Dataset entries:
(** X3: [list] sends the one query and nothing else, and its answer is
    never the error response, whatever the remote answers. *)
Theorem list_is_read_only {W} (h : handler W) (w : W)
    (args : ManageIntegrationsArgs) :
  operation args = op_list ->
  let '(res, _, tr) := run h (handleManageIntegrations args) w in
  (exists r, tr = [Ev (Query list_query) r]) /\
  existsb mutates tr = false /\
  exists t, res = inl (text_response t) /\
            forall e, text_response t <> error_response e.
Proof.
  destruct args as [op n c]. cbn. intros ->. run_op.
  destruct (h _ _ w) as [[[recs]|e] w']; run_op.
  - destruct recs; cbn; (split; [eauto|]); (split; [done|]);
      eexists; (split; [reflexivity|]); by intros e [=].
  - split; [eauto|]. split; [done|]. eexists. split; [reflexivity|].
    by intros e' [=].
Qed.

Lemma list_is_read_only_witness :
  let args := {| operation := op_list; integrationName := None;
                 config := None |} in
  let '(res, o, tr) := run org_handler (handleManageIntegrations args)
                         org_with_two_hooks in
  (exists r, tr = [Ev (Query list_query) r]) /\
  existsb mutates tr = false /\
  exists t, res = inl (text_response t) /\
            forall e, text_response t <> error_response e.
Proof.
  exact (list_is_read_only org_handler org_with_two_hooks
           {| operation := op_list; integrationName := None; config := None |}
           eq_refl).
Defined.

(** X4: when the lookup returns records, [delete] removes exactly one of
    them, the first, by its [Id], however many carry the name, and
    deploys nothing; a rejected removal is answered with the error
    text. *)
Theorem delete_removes_first_match {W} (h : handler W) (w : W)
    (args : ManageIntegrationsArgs) first rest w1 :
  operation args = op_delete ->
  h _ (Query (delete_query (integrationName args))) w
    = (inl {| records := first :: rest |}, w1) ->
  let removal := SobjectDelete "Integration_Config__c" (get first "Id") in
  let '(r, w2) := h _ removal w1 in
  let '(res, w', tr) := run h (handleManageIntegrations args) w in
  w' = w2 /\
  deleted_ids tr = [get first "Id"] /\
  existsb is_metadata tr = false /\
  res = inl match r with
            | inl _ =>
                text_response ("🗑️ Integration " +:+ dq
                               +:+ show (integrationName args) +:+ dq
                               +:+ " deleted successfully!")
            | inr e => error_response e
            end.
Proof.
  destruct args as [op n c]. cbn. intros -> Hq. run_op. rewrite Hq. run_op.
  by destruct (h _ _ w1) as [[r|e] w2].
Qed.

Lemma delete_removes_first_match_witness :
  let args := {| operation := op_delete; integrationName := Some "lead_hook";
                 config := None |} in
  let result := run org_handler (handleManageIntegrations args)
                  org_with_two_hooks in
  length (configs org_with_two_hooks) = 2 /\
  length (configs (snd (fst result))) = 1 /\
  length (deleted_ids (snd result)) = 1 /\
  existsb is_metadata (snd result) = false.
Proof.
  intros args result.
  split; [reflexivity|]. split; [vm_compute; reflexivity|].
  assert (exists first rest,
             org_handler _ (Query (delete_query (integrationName args)))
               org_with_two_hooks
             = (inl {| records := first :: rest |}, org_with_two_hooks))
    as (first & rest & Hq) by (eexists _, _; vm_compute; reflexivity).
  pose proof (delete_removes_first_match org_handler org_with_two_hooks args
                first rest org_with_two_hooks eq_refl Hq) as H.
  cbv zeta in H.
  destruct (org_handler _ (SobjectDelete _ _) _) as [r o2] in H.
  subst result. destruct (run _ _ _) as [[res o] tr].
  destruct H as (_ & Hd & Hm & _). cbn [snd]. by rewrite Hd.
Defined.

(** ** The steps of [createIntegration] *)

(** X5: a create request without [config], or whose [config] has no
    [triggerEvents], is answered with an error text, and no record,
    trigger or class is sent; the schema has nevertheless been provisioned
    by then if the probe was rejected. *)
Theorem create_incomplete_config {W} (h : handler W) (w : W)
    (n : option string) (c : option IntegrationConfig) :
  (c = None \/ exists cfg, c = Some cfg /\ triggerEvents cfg = None) ->
  let '(res, _, tr) :=
    run h (handleManageIntegrations
             {| operation := op_create; integrationName := n; config := c |}) w in
  (exists e, res = inl (error_response e)) /\
  attempted tr = match fst (h _ (Describe "Integration_Config__c") w) with
                 | inl _ => []
                 | inr _ => [SchemaStep]
                 end.
Proof.
  intros [->|(cfg & -> & Hev)];
    [|destruct cfg as [? ? ? ? ? ? te ? ? ?]; cbn in Hev; subst te];
    unfold handleManageIntegrations, createIntegration;
    explore h ltac:(
      split; [eauto|];
      repeat match goal with
             | H : h _ _ _ = _ |- _ => rewrite H
             end;
      vm_compute; reflexivity).
Qed.

Lemma create_incomplete_config_witness :
  let result :=
    run org_handler
      (handleManageIntegrations
         {| operation := op_create; integrationName := None; config := None |})
      empty_org in
  (exists e, fst (fst result) = inl (error_response e)) /\
  attempted (snd result) = [SchemaStep] /\
  provisioned (snd (fst result)) = true.
Proof.
  intros result.
  pose proof (create_incomplete_config org_handler empty_org None None
                (or_introl eq_refl)) as H.
  assert (provisioned (snd (fst result)) = true) as P by (vm_compute; reflexivity).
  subst result. destruct (run _ _ _) as [[res o] tr].
  destruct H as [He Ha]. by repeat split.
Defined.

(** X6: in every run of create, the trigger and the class are deployed
    exactly when the insert of the record was accepted (so a rejected
    trigger never stops the class), the record is inserted at most once,
    and no query is made: the name is not looked up before it is used. *)
Theorem create_deploys_after_insert {W} (h : handler W) (w : W)
    (n : option string) (c : option IntegrationConfig) :
  let '(_, _, tr) :=
    run h (handleManageIntegrations
             {| operation := op_create; integrationName := n; config := c |}) w in
  existsb (in_step TriggerStep) tr = step_succeeded RecordStep tr /\
  existsb (in_step ClassStep) tr = step_succeeded RecordStep tr /\
  (length (List.filter (in_step RecordStep) tr) <=? 1)%nat = true /\
  existsb is_query tr = false.
Proof.
  destruct c as [[? ? ? ? ? ? [evs|] ? ? ?]|];
    unfold handleManageIntegrations, createIntegration;
    explore h ltac:(vm_compute; done).
Qed.

Lemma created_trigger_metadata (triggerName : string) (o : value)
    (body : string) :
  let metadata : gmap string value :=
    list_to_map [("fullName", VStr triggerName); ("tableEnumOrId", o);
                 ("status", VStr "Active"); ("body", VStr body)] in
  metadata !! "fullName" = Some (VStr triggerName) /\
  metadata !! "body" = Some (VStr body).
Proof. by vm_compute. Qed.

Lemma updated_trigger_metadata (triggerName body : string) :
  let metadata : gmap string value :=
    list_to_map [("fullName", VStr triggerName); ("body", VStr body)] in
  metadata !! "fullName" = Some (VStr triggerName) /\
  metadata !! "body" = Some (VStr body).
Proof. by vm_compute. Qed.

(** X7: whatever happens in a run of create, each trigger deployment it
    sends is named after the monitored object alone,
    [<objectName>IntegrationTrigger], and carries the code generated for
    this configuration: integrations on the same object share one
    trigger. *)
Theorem trigger_named_after_object {W} (h : handler W) (w : W)
    (c : IntegrationConfig) (evs : list TriggerEvent) :
  triggerEvents c = Some evs ->
  Forall (fun metadata =>
            metadata !! "fullName"
              = Some (VStr (show (objectName c) +:+ "IntegrationTrigger")) /\
            metadata !! "body" = Some (VStr (generateTriggerCode c evs)))
    (deployed_triggers (snd (run h (handleManageIntegrations (create_args c)) w))).
Proof.
  intros Hevs.
  destruct c as [n t e a ac o te m cd act]; cbn in Hevs; subst te.
  unfold handleManageIntegrations, createIntegration.
  explore h ltac:(
    cbn [snd deployed_triggers omap list_omap String.eqb Ascii.eqb Bool.eqb];
    repeat (apply Forall_cons; split;
            [first [apply created_trigger_metadata
                   |apply updated_trigger_metadata]|]);
    apply Forall_nil_2).
Qed.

About this task: Your answer must consist solely of the lines above between the line holding "operation := op_delete;" and the line holding "intros args result.", inclusive, copied exactly.

Reply:
  let args := {| operation := op_delete; integrationName := Some "lead_hook";
                 config := None |} in
  let result := run org_handler (handleManageIntegrations args)
                  org_with_two_hooks in
  length (configs org_with_two_hooks) = 2 /\
  length (configs (snd (fst result))) = 1 /\
  length (deleted_ids (snd result)) = 1 /\
  existsb is_metadata (snd result) = false.
Proof.
  intros args result.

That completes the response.